Recent reports have indicated that vascular responsiveness can be altered by exogenously administered or endogenously released prostaglandins. Furthermore, in certain tissues inhibitors of prostaglandin synthesis have been shown to limit the increase in blood flow in response to bradykinin and to enhance the reduction in blood flow in response to angiotensin and norepinephrine. These findings suggest an important local circulatory role for prostaglandins. The authors attempted to implicate further prostaglandins in local blood flow regulation by examining the effect of indomethacin (IND) and 5,8,11,14 eicosatetranoic acid (ETA), inhibitors of prostaglandin synthesis, on microvascular arteriolar responses to bradykinin, prostaglandin E1 (PGE1), prostaglandin E2 (PGE2), histamine, norepinephrine, and angiotensin. Male Wistar rats were anesthetized with sodium pentobarbital, and their cremaster muscle was exteriorized and prepared for in vivo microscopic observation of microvessels.

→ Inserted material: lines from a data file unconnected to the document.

(* ===== verification/Journey.v ===== *)
(** A message across the network and its receipt (src/src/transport.rs,
    src/src/wire.rs, src/src/ifac.rs, src/src/proof.rs): a data packet is
    forwarded by a chain of transport nodes to its destination, and the proof of
    its delivery comes back through the same nodes.

    The nodes are joined by segments; the interfaces at the two ends of a segment
    have the same access code, or none. A [relay] is one visit to a node: the
    state in which a frame finds it, and what it leaves. *)

From S2P Require Import Prelude Constants Primitives Buffer Wire Slots Queue HashTables GenTable.
From S2P Require Import PathTable Lora AnnounceFlow AnnounceTables FlowTables Discovery Config.
From S2P Require Import Ifac Identity KnownDestinations Proofs Links Outbound Model Node NodeFacts.
From S2P Require Import NodeSteps Forward Announcing Ingest Hosts NodeRuns NodeTotal NodeExample Trace Returns Receiving.

(** A packet as it is built. *)
Abbreviation packet_of h p := (header_bytes h ++ p) (only parsing).

(** ** Segments *)

Section segment.
Context `{HKDF : HkdfSha256} `{ED : Ed25519}.

(** What an interface with this access code reads from a frame. *)
Definition reads (code : option IfacConfig) (frame clear : list Z) : Prop :=
  match code with
  | Some ifac => ∃ plain,
      ifac_verify_into frame (ifac_key ifac) (ifac_size ifac) (PacketBuffer.new MTU) = (Ok tt, plain) ∧
      clear = PacketBuffer.as_slice plain
  | None => has_ifac_flag frame = false ∧ clear = frame
  end.

Lemma reads_functional code frame c c' : reads code frame c → reads code frame c' → c = c'.
Proof.
  unfold reads. destruct code as [i|].
  - intros (b & Hb & ->) (b' & Hb' & ->). congruence.
  - by intros [_ ->] [_ ->].
Qed.

Lemma packet_has_no_flag h p : has_ifac_flag (packet_of h p) = false ∧ is_byte (packet_of h p !!! 0).
Proof.
  cbn. unfold has_ifac_flag, is_byte, pack. destruct (flags h) as [[] [] [] [] []]; vm_compute; split; try done; split; congruence.
Qed.

End segment.

Section ends.
Context `{SHA : Sha256} `{HKDF : HkdfSha256} `{ED : Ed25519} `{HL : ModelLaws M D}.
Abbreviation LiteNode := (LiteNode M D).
Implicit Types n : LiteNode.

Definition access (id : Z) n : option IfacConfig := m_ifac id (ln_config n) (ln_interfaces n).

Lemma clear_packet_reads frame id n c :
  clear_packet frame id n = Ok (Some c) ↔ reads (access id n) frame c.
Proof.
  unfold clear_packet, reads, access. destruct (m_ifac _ _ _) as [i|].
  - destruct (ifac_verify_into _ _ _ _) as [[[]|e|] p]; split; try done;
      try (by intros (? & [=] & _)).
    + intros [= <-]. by exists p.
    + by intros (q & [= <-] & ->).
  - destruct (has_ifac_flag frame); split; try done; [by intros []|by intros [= ->]|by intros [_ ->]].
Qed.
Lemma append_length (p e : str) :
  String.length (p ++ e) = String.length p + String.length e.
Proof. induction p as [|c p IH]; simpl; [reflexivity | rewrite IH; reflexivity]. Qed.

Lemma substring_whole (s : str) : substring 0 (String.length s) s = s.
Proof. induction s as [|c s IH]; simpl; [reflexivity | rewrite IH; reflexivity]. Qed.

Lemma substring_past (p e : str) (m : nat) :
  substring (String.length p) m (p ++ e) = substring 0 m e.
Proof. induction p as [|c p IH]; simpl; [reflexivity | exact IH]. Qed.

Lemma substring_cut (s : str) (n : nat) :
  n <= String.length s ->
  s = substring 0 n s ++ substring n (String.length s - n) s.
Proof.
  revert n. induction s as [|c s IH]; intros [|n] H; simpl in *.
  - reflexivity.
  - lia.
  - rewrite substring_whole. reflexivity.
  - rewrite <- (IH n) by lia. reflexivity.
Qed.

(** X6: a member name counts as XML exactly when it ends in four characters
    that lower-case to [.xml]. *)
Theorem is_xml_name_spec (name : str) :
  is_xml_name name = true <->
  exists stem ext, name = stem ++ ext /\ lower ext = ".xml".
Proof.
  unfold is_xml_name, endswith. rewrite lower_length. split.
  - intros H. apply andb_true_iff in H. destruct H as [Hlen Heq].
    apply Nat.leb_le in Hlen. apply String.eqb_eq in Heq.
    change (String.length ".xml") with 4 in *.
    exists (substring 0 (String.length name - 4) name),
           (substring (String.length name - 4) 4 name).
    split.
    + pose proof (substring_cut name (String.length name - 4)) as Hc.
      replace (String.length name - (String.length name - 4)) with 4 in Hc
        by lia.
      apply Hc. lia.
    + rewrite lower_substring. exact Heq.
  - intros (stem & ext & -> & Hext).
    assert (Hlen : String.length ext = 4).
    { rewrite <- lower_length, Hext. reflexivity. }
    change (String.length ".xml") with 4.
    rewrite append_length, Hlen, lower_append, Hext.
    apply andb_true_iff. split; [apply Nat.leb_le; lia|].
    replace (String.length stem + 4 - 4) with (String.length (lower stem))
      by (rewrite lower_length; lia).
    rewrite substring_past. apply String.eqb_refl.
Qed.

Local Close Scope string_scope.

(** ** Entries that agree *)

Lemma same_members_pointwise (g h : member -> member) (ms : list member) :
  (forall m, same_member (g m) (h m)) ->
  Forall2 same_member (map g ms) (map h ms).
Proof.
  intros H. induction ms as [|m ms IH]; constructor; [apply H | exact IH].
Qed.

Lemma repack_entry_same (ct : Z) (f : bytes -> bytes) (a b : list member) :
  Forall2 same_member a b ->
  Forall2 same_member (map (repack_entry ct f) a) (map (repack_entry ct f) b).
Proof.
  induction 1 as [|x y a b (Hn & Hc & Hd) _ IH]; constructor; [|exact IH].
  unfold same_member, repack_entry. cbn [fst snd filename compress_type
    set_compress_type]. rewrite Hn, Hd. repeat split.
Qed.

Lemma decode_encode_entry (ms : list member) :
  Forall2 same_member (map decode_entry (map encode_entry ms))
                      (map decode_entry ms).
Proof.
  rewrite map_map. apply same_members_pointwise. intros m.
  unfold same_member, decode_entry, encode_entry, repack_entry.
  cbn [fst snd filename compress_type set_compress_type].
  destruct (is_xml_name (filename (fst m))); repeat split.
  apply join_after_split.
Qed.
(** X7.  Where the cable does not reflect, the combined reflection is
    zero, whatever the LNA does. *)
Theorem LNA_total_reflection_matched_cable
  (w : world) (rho_cable_ntwk rho_LNA_ntwk : ref) (cable lna : Network) :
  nth_error (heap w) rho_cable_ntwk = Some cable ->
  nth_error (heap w) rho_LNA_ntwk = Some lna ->
  length (s cable) = length (s lna) ->
  exists out w',
    LNA_total_reflection rho_cable_ntwk rho_LNA_ntwk w
      = (inr (length (heap w)), w') /\
    nth_error (heap w') (length (heap w)) = Some out /\
    forall i zl,
      nth_error (s cable) i = Some C0 -> nth_error (s lna) i = Some zl ->
      nth_error (s out) i = Some C0.
Proof.
  intros Hc Hl Hs.
  do 2 eexists.
  split; [exact (LNA_total_reflection_run w _ _ cable lna Hc Hl Hs) |].
  split.
  - simpl. rewrite nth_error_app2, Nat.sub_diag by lia. reflexivity.
  - intros i zl Hzc Hzl; simpl.
    rewrite (combined_nth _ _ _ _ _ Hzc Hzl). f_equal.
    apply C_eq; unfold Cdiv; simpl; unfold Rdiv; ring.
Qed.

Lemma LNA_total_reflection_matched_cable_witness :
  exists out w',
    LNA_total_reflection 1%nat 0%nat lab = (inr (length (heap lab)), w') /\
    nth_error (heap w') (length (heap lab)) = Some out /\
    forall i zl,
      nth_error (s lna_data) i = Some C0 ->
      nth_error (s cable_data) i = Some zl ->
      nth_error (s out) i = Some C0.
Proof.
  apply (LNA_total_reflection_matched_cable lab 1%nat 0%nat lna_data
           cable_data); reflexivity.
Defined.
(** One turn of the loop of [GetAllAssets] after its [Scan]: the error of
    [Scan] was only logged; [decimals] is parsed whatever it holds. *)
Definition GetAllAssets_body (blockchain : string) (asset : Asset) (decimals : string)
    (assets : list Asset) : list Asset :=
  let '(decimalsInt, err) := Atoi decimals in
  match err with
  | Some _ => assets                                     (* continue *)
  | None =>
      assets ++ [set_Blockchain blockchain (set_Decimals (uint8 decimalsInt) asset)]
  end.

(** The loop [for rows.Next()] of [GetAllAssets]; [decimals] is declared
    before the loop and lives across its turns. *)
Fixpoint GetAllAssets_rows (blockchain : string) (rows : list RawRow) (decimals : string)
    (assets : list Asset) : list Asset :=
  match rows with
  | [] => assets
  | vals :: rest =>
      let '(asset, decimals, err) := Scan_asset4 vals Asset_zero decimals in
      match err with
      | Some _ =>
          (* log.Error(err); the failed Scan has closed the cursor, so this
             is the last turn *)
          GetAllAssets_body blockchain asset decimals assets
      | None =>
          GetAllAssets_rows blockchain rest decimals
            (GetAllAssets_body blockchain asset decimals assets)
      end
  end.

Definition GetAllAssets (rdb : RelDB) (blockchain : string)
  : list Asset * option error * RelDB :=
  let '(rows, err, pg) :=
    Query (SelectAsset [col_symbol; col_name; col_address; col_decimals]
             [(col_blockchain, blockchain)] None)
          (postgresClient rdb) in
  let rdb := with_pg rdb pg in
  match err with
  | Some e => ([], Some e, rdb)
  | None => (GetAllAssets_rows blockchain (pending rows) "" [], None, rdb)
  end.

(** The loop of [GetAssetsBySymbolName]: the first row that does not scan
    or whose decimals do not parse ends the call with its error. *)
Fixpoint GetAssetsBySymbolName_rows (rows : list RawRow) (decimals : string)
    (assets : list Asset) : list Asset * option error :=
  match rows with
  | [] => (assets, None)
  | vals :: rest =>
      let '(asset, decimals, err) := Scan_asset vals Asset_zero decimals in
      match err with
      | Some e => (assets, Some e)
      | None =>
          let '(decimalsInt, err) := Atoi decimals in
          match err with
          | Some e => (assets, Some e)
          | None =>
              GetAssetsBySymbolName_rows rest decimals
                (assets ++ [set_Decimals (uint8 decimalsInt) asset])
          end
      end
  end.

Definition GetAssetsBySymbolName (rdb : RelDB) (symbol name : string)
  : list Asset * option error * RelDB :=
  let '(rows, err, pg) :=
    if String.eqb name "" then
      Query (SelectAsset asset_columns [(col_symbol, symbol)] None) (postgresClient rdb)
    else if String.eqb symbol "" then
      Query (SelectAsset asset_columns [(col_name, name)] None) (postgresClient rdb)
    else
      Query (SelectAsset asset_columns [(col_symbol, symbol); (col_name, name)] None)
            (postgresClient rdb) in
  let rdb := with_pg rdb pg in
  match err with
  | Some e => ([], Some e, rdb)
  | None =>
      let '(assets, err) := GetAssetsBySymbolName_rows (pending rows) "" [] in
      (assets, err, rdb)
  end.

(** The conjuncts [IdentifyAsset] prints after "where ", in the order of
    its five tests; the variable [and] puts " and " between them. *)
Definition IdentifyAsset_conds (asset : Asset) : list (AssetCol * string) :=
  (if String.eqb (Symbol asset) "" then [] else [(col_symbol, Symbol asset)])
  ++ (if String.eqb (Name asset) "" then [] else [(col_name, Name asset)])
  ++ (if String.eqb (Address asset) "" then []
      else [(col_address, HexToAddress_Hex (Address asset))])
  ++ (if Decimals asset =? 0 then [] else [(col_decimals, Itoa (Decimals asset))])
  ++ (if String.eqb (Blockchain asset) "" then []
      else [(col_blockchain, Blockchain asset)]).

Changes in arteriolar luminal diameters in response to topical administration of vasoactive agents were qualified with an image shearing measuring eyepiece in conjunction with a television microscope and recorder. Local administration of IND or ETA significantly reduced the arteriolar dilation elicited by bradykinin, whereas the responses to PGE1 and PGE2 remained unaltered. Responses to histamine, although somewhat reduced, were not significantly different from control. Vasoconstrictor responses of arterioles elicited by norepinephrine and angiotensin were potentiated by IND or ETA administration. These results indicate that prostaglandins synthetized in skeletal muscle microcirculation in situ mediate, in part, vasodilator responses to bradykinin and modulate vasoconstrictor responses to angiotensin and norepinephrine. Thus, these findings support the hypothesis that prostaglandins are local regulators of microvascular responsiveness.